Personas de cualquier partido político que reconozcan y aplaudan a sus contrarios, independientemente que los haya derrotado en las urnas, refleja un entendimiento común y una aceptación de las reglas del juego democrático. Para muchos, las mayorías expresadas en las urnas y los discursos reconciliadores siempre sonarán refrescantes y esperanzadores.

De allí la importancia muchas veces de la alternancia en el poder; más si tenemos en cuenta que las democracias del mundo son relativamente jóvenes y frágiles, lo que nos lleva a preguntarnos si ¿Podrá el entramado institucional, los pesos y contrapesos, contener los impulsos autoritarios de quien llegue al poder?, lo que plantea de una parte, que la visión más optimista requerirá esperar, y, la más pesimista, de al menos el doble de dicho tiempo, hasta que alguna candidatura rival vuelva a encararlo en las urnas; pero mientras el electorado pueda manifestarse de nuevo, las líneas de resistencia incluyen congresistas, gobiernos locales disímbolos, jueces independientes, grupos de interés, prensa y medios masivos, algunos de sus propios simpatizantes quizá. Pero ninguno de estos contrapesos puede darse por sentado; por ello, la sociedad civil con su capacidad de informarse, vigilar, protestar, movilizarse, estará a prueba. Evaluar el peso específico o relativo de cada aspecto requiere un estudio y análisis cuidadoso.

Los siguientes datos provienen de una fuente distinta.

Lemma correction_slopes_ok curve :
  (∀ corr, corr ∈ curve → (rampTime corr =? 0)%float = false) →
  correction_slopes noise_data curve
  = inr ((λ corr, rabi_amplitude_max noise_data / rampTime corr)%float
           <$> curve).
Proof.
  induction curve as [|corr curve IH]; intros Hall; simpl; [done|].
  rewrite (Hall corr) by (by left).
  rewrite IH; [done|]. intros c Hc. apply Hall. by right.
Qed.

Lemma correction_slopes_zero before corr after :
  (rampTime corr =? 0)%float = true →
  correction_slopes noise_data (before ++ corr :: after)
  = inl ZeroDivisionError.
Proof.
  intros Hz. induction before as [|c before IH]; simpl.
  - by rewrite Hz.
  - destruct (rampTime c =? 0)%float; [done|]. by rewrite IH.
Qed.

(** The function [get_frac] of a valid curve. *)
Definition get_frac_of : float → float :=
  interp1d_at
    (reverse ((λ corr, rabi_amplitude_max noise_data / rampTime corr)%float
                <$> rabi_amplitude_ramp_correction noise_data))
    (reverse (rabiCorrection <$> rabi_amplitude_ramp_correction noise_data)).
(** X15: a union keeps markers and arguments in step.  Without suffixes,
    and with no placeholder format or the question-mark format, a union
    whose subqueries render as many neutral markers as arguments, and whose
    operators and ORDER BY expressions hold no marker, does so too, compacted
    or not; a union that fails returns neither text nor arguments. *)
Theorem union_balanced (d : unionData Sqlizer) :
  Suffixes d = [] ->
  unionPlaceholderFormat d = None
  \/ unionPlaceholderFormat d = Some Question ->
  Forall (fun p => balanced (ToSql (query p))) (Parts d) ->
  Forall (fun p => markers (op p) = 0) (Parts d) ->
  Forall (fun e => markers e = 0) (OrderBy d) ->
  balanced (unionData_toSql d).
Proof.
  intros Hsfx Hfmt Hb Hop Hord.
  destruct (Parts d) as [|p rest] eqn:EP.
  { unfold unionData_toSql. rewrite EP. reflexivity. }
  rewrite unionData_toSql_nonempty by (rewrite EP; discriminate).
  destruct (unionParts (Parts d) 0 "" []) as [[buf args]|e] eqn:EU;
    [|reflexivity].
  pose proof (unionParts_inl _ _ _ _ EU) as Hok.
  rewrite (unionParts_body Hok) in EU. injection EU as <- <-.
  rewrite Hsfx. cbn [List.length Nat.ltb Nat.leb].
  rewrite unionFinish_post.
  unfold balanced, resultSql, resultArgs. cbn [fst snd].
  assert (Hpost : forall t, markers (unionPost d t) = markers t).
  { intros t. unfold unionPost.
    assert (Hf : match unionPlaceholderFormat d with
                 | Some f => fst (ReplacePlaceholders f t)
                 | None => t
                 end = t).
    { destruct Hfmt as [-> | ->]; reflexivity. }
    rewrite Hf. destruct (CompactOutput d); [apply markers_compactSQL|easy]. }
  rewrite Hpost, markers_unionClauses by assumption.
  rewrite EP in *. inversion Hb as [|? ? Hb1 Hb2]; subst.
  inversion Hop as [|? ? _ Ho2]; subst.
  unfold unionBody. rewrite !markers_app, (markers_unionTail Hb2 Ho2).
  unfold unionArgs. cbn [flat_map]. rewrite length_app.
  unfold balanced in Hb1. unfold segmentSql, segmentArgs. rewrite Hb1.
  cbn. lia.
Qed.

End UnionBalance.

Lemma union_balanced_witness :
  balanced
    (unionData_toSql
       (UnionBuilder_Compact
          (UnionBuilder_Limit
             (UnionBuilder_OrderBy (UnionAll [selectA; selectB]) ["id"]) 7))).
Proof.
  apply (@union_balanced Fragment _).
  - reflexivity.
  - left. reflexivity.
  - repeat constructor.
  - repeat constructor.
  - repeat constructor.
Defined.

Section UnionSetters.
Context {Sqlizer : Type} `{Renderable Sqlizer}.

Lemma applyCalls_app (b : unionData Sqlizer) (c1 c2 : list unionCall) :
  applyCalls b (c1 ++ c2) = applyCalls (applyCalls b c1) c2.
Proof. unfold applyCalls. apply fold_left_app. Qed.

Lemma applyCalls_PlaceholderFormat (rest : list (@unionCall Sqlizer)) :
  existsb isCallPlaceholderFormat rest = false ->
  forall b : unionData Sqlizer,
    unionPlaceholderFormat (applyCalls b rest) = unionPlaceholderFormat b.
Proof.
  induction rest as [|c rest IH]; intros Hr b; [reflexivity|].
  cbn [existsb] in Hr. apply orb_false_iff in Hr. destruct Hr as [Hc Hr].
  change (applyCalls b (c :: rest)) with (applyCalls (applyCall b c) rest).
  rewrite (IH Hr). destruct c; try discriminate Hc; reflexivity.
Qed.

(** X16: the values a union keeps one of are those of the last call that
    sets them: after any chain of calls, the limit is the argument of the
    last [Limit], the offset that of the last [Offset] and the placeholder
    format that of the last [PlaceholderFormat], whatever was called before
    and whatever other calls follow. *)
Theorem union_last_call_wins (b : unionData Sqlizer)
    (calls rest : list (@unionCall Sqlizer)) :
  (forall n,
      existsb isCallLimit rest = false ->
      let u := applyCalls b (calls ++ CallLimit n :: rest) in
      LimitSet u = true /\ Limit u = n)
  /\ (forall n,
         existsb isCallOffset rest = false ->
         let u := applyCalls b (calls ++ CallOffset n :: rest) in
         OffsetSet u = true /\ Offset u = n)
  /\ (forall f,
         existsb isCallPlaceholderFormat rest = false ->
         unionPlaceholderFormat
           (applyCalls b (calls ++ CallPlaceholderFormat f :: rest))
         = Some f).
Proof.
  split; [|split].
  - intros n Hr u. subst u. rewrite applyCalls_app.
    change (applyCalls (applyCalls b calls) (CallLimit n :: rest))
      with (applyCalls (UnionBuilder_Limit (applyCalls b calls) n) rest).
    destruct (@applyCalls_LimitSet _ rest Hr
                (UnionBuilder_Limit (applyCalls b calls) n)) as [-> ->].
    now split.
  - intros n Hr u. subst u. rewrite applyCalls_app.
    change (applyCalls (applyCalls b calls) (CallOffset n :: rest))
      with (applyCalls (UnionBuilder_Offset (applyCalls b calls) n) rest).
    destruct (@applyCalls_OffsetSet _ rest Hr
                (UnionBuilder_Offset (applyCalls b calls) n)) as [-> ->].
    now split.
  - intros f Hr. rewrite applyCalls_app.
    change (applyCalls (applyCalls b calls) (CallPlaceholderFormat f :: rest))
      with (applyCalls
              (UnionBuilder_PlaceholderFormat (applyCalls b calls) f) rest).
    now rewrite (@applyCalls_PlaceholderFormat rest Hr).
Qed.

End UnionSetters.

Lemma union_last_call_wins_witness :
  Limit
    (applyCalls (Union [selectA])
       ([CallLimit 5; CallOrderBy ["id"]]
          ++ CallLimit 0 :: [CallCompact; CallUnion selectB]))
  = 0%N.
Proof.
  refine (proj2 (proj1 (@union_last_call_wins Fragment (Union [selectA])
            [CallLimit 5; CallOrderBy ["id"]]
            [CallCompact; CallUnion selectB]) 0%N _)).
  reflexivity.
Defined.
(** Phase and ring at 0: roll 0.5 and pitch 0.25 pass through. *)
Lemma swash_off_witness :
  mixInput (mixerCyclicLimit (cfg 0 0 0 0) half_roll) = mixInput half_roll /\
  mixSaturated (mixerCyclicLimit (cfg 0 0 0 0) half_roll) = mixSaturated half_roll.
Proof.
  destruct (swash_off (cfg 0 0 0 0) mixer_zero) as (_ & Hpass).
  - reflexivity.
  - reflexivity.
  - rewrite (Hpass half_roll);
      [vm_compute; split; reflexivity|vm_compute; reflexivity|vm_compute; reflexivity].
Defined.

(** A ring setting of 100 enables the limit. *)
Lemma ring_enabled_witness :
  gt (cyclicLimit (booted (cfg 0 0 100 0))) zero = true.
Proof.
  refine (eq_trans (ring_enabled (cfg 0 0 100 0) mixer_zero _) eq_refl).
  vm_compute. split; [discriminate|reflexivity].
Defined.

(** The deflection of roll 0.5 and pitch 0.25 is not negative. *)
Lemma cyclicTotal_nonneg_witness :
  le zero (getCyclicDeflection (mixerCyclicLimit (cfg 0 0 0 0) half_roll)) = true.
Proof.
  apply (cyclicTotal_nonneg (cfg 0 0 0 0) half_roll). reflexivity.
Defined.

(** Motorized tail, idle 0.1, yaw -0.1: the throttle is at least the
    idle. *)
Lemma tail_idle_floor_witness :
  let st := yaw_at flying motorized (neg (lit 1 10)) (lit 1 2) (booted motorized) in
  le (tailMotorIdle st)
     (mixInput (mixerUpdateMotorizedTail flying motorized st) !!! 3%nat) = true.
Proof.
  intros st.
  destruct (tail_idle_floor flying motorized st) as [_ Hle].
  - reflexivity.
  - reflexivity.
  - vm_compute. reflexivity.
  - vm_compute. lia.
  - exact Hle.
Defined.

(** Bidirectional tail, idle 0.1, direction -1 left by a tick with yaw
    -0.5: yaw 0 is kept out of the dead band. *)
Lemma bidirectional_dead_band_witness :
  let st := yaw_at flying bidir zero (lit 1 2) tick1 in
  let st' := mixerUpdateMotorizedTail flying bidir st in
  (le (mixInput st' !!! MIXER_IN_STABILIZED_YAW) (neg (tailMotorIdle st)) = true \/
   le (tailMotorIdle st) (mixInput st' !!! MIXER_IN_STABILIZED_YAW) = true) /\
  (tailMotorDirection st' = 1 \/ tailMotorDirection st' = -1).
Proof.
  intros st st'.
  apply (bidirectional_dead_band flying bidir st).
  - reflexivity.
  - reflexivity.
  - reflexivity.
  - vm_compute. reflexivity.
  - vm_compute. reflexivity.
  - right. vm_compute. reflexivity.
  - vm_compute. reflexivity.
  - vm_compute. lia.
Defined.

(** Bidirectional tail, rotor stopped, yaw 0.5: the tail throttle is 0
    and the direction memory goes back to +1. *)
Lemma tail_stopped_witness :
  let st := yaw_at spooling bidir (lit 1 2) zero tick1 in
  let st' := mixerUpdateMotorizedTail spooling bidir st in
  tailMotorDirection st = -1 /\
  mixInput st' !!! 3%nat = zero /\ tailMotorDirection st' = 1.
Proof.
  intros st st'.
  destruct (tail_stopped spooling bidir st) as [Hz Hd].
  - right. reflexivity.
  - reflexivity.
  - vm_compute. reflexivity.
  - vm_compute. lia.
  - split; [vm_compute; reflexivity|]. exact (conj Hz (Hd eq_refl)).
Defined.

(** A tick with a governor output of 0.5 on a motorized tail. *)
Lemma tick_throttle_within_limits_witness :
  let limits := mixerInputs motorized !!! MIXER_IN_STABILIZED_THROTTLE in
  (min limits = -1000 /\ max limits = 1000) /\
  within (div (of_int (min limits)) f1000) (div (of_int (max limits)) f1000)
    (mixInput (mixerUpdateTick flying motorized hard_roll (booted motorized))
       !!! MIXER_IN_STABILIZED_THROTTLE) = true.
Proof.
  intros limits. split; [split; reflexivity|].
  apply (tick_throttle_within_limits flying motorized hard_roll (booted motorized)).
  - vm_compute. lia.
  - discriminate.
  - vm_compute. discriminate.
  - vm_compute. discriminate.
  - vm_compute. discriminate.
  - intros s. reflexivity.
Defined.

End MoreRuns.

Los mandatarios deberían llevar a cabo sus administraciones con gobiernos unificados, y si bien con los de su partido deberán cargar con la mayor parte de la responsabilidad para enfrentar las crisis y enmendar los posibles desatinos, sobrando decir que en muchas ocasiones no es sano culpar a los de antes. Últimamente estos tipos de configuración política se han vuelto relativamente raras; de ahí la articulación que debe darse para entre todos, unos y otros, a fin de caminar por senderos de consenso, lo que es vital para el desarrollo de los pueblos y para la consolidación, robustecimiento y profundización de la democracia, en últimas lo que bien y mejor importa en cuanto a ella como el gobierno del pueblo, por el pueblo y para el pueblo.

Importante y productivo es consensuar, a efecto que poco o nada resulte ni definitiva ni relativamente frágil, que se mantenga el balance de poder, en lo que ayuda llevar a la práctica un discurso conciliador o de unidad nacional: los consensos son difíciles de lograr cuando una política pública implica conflicto distributivo, de ahí que los retos en el poder no entrañen nunca envergaduras menores.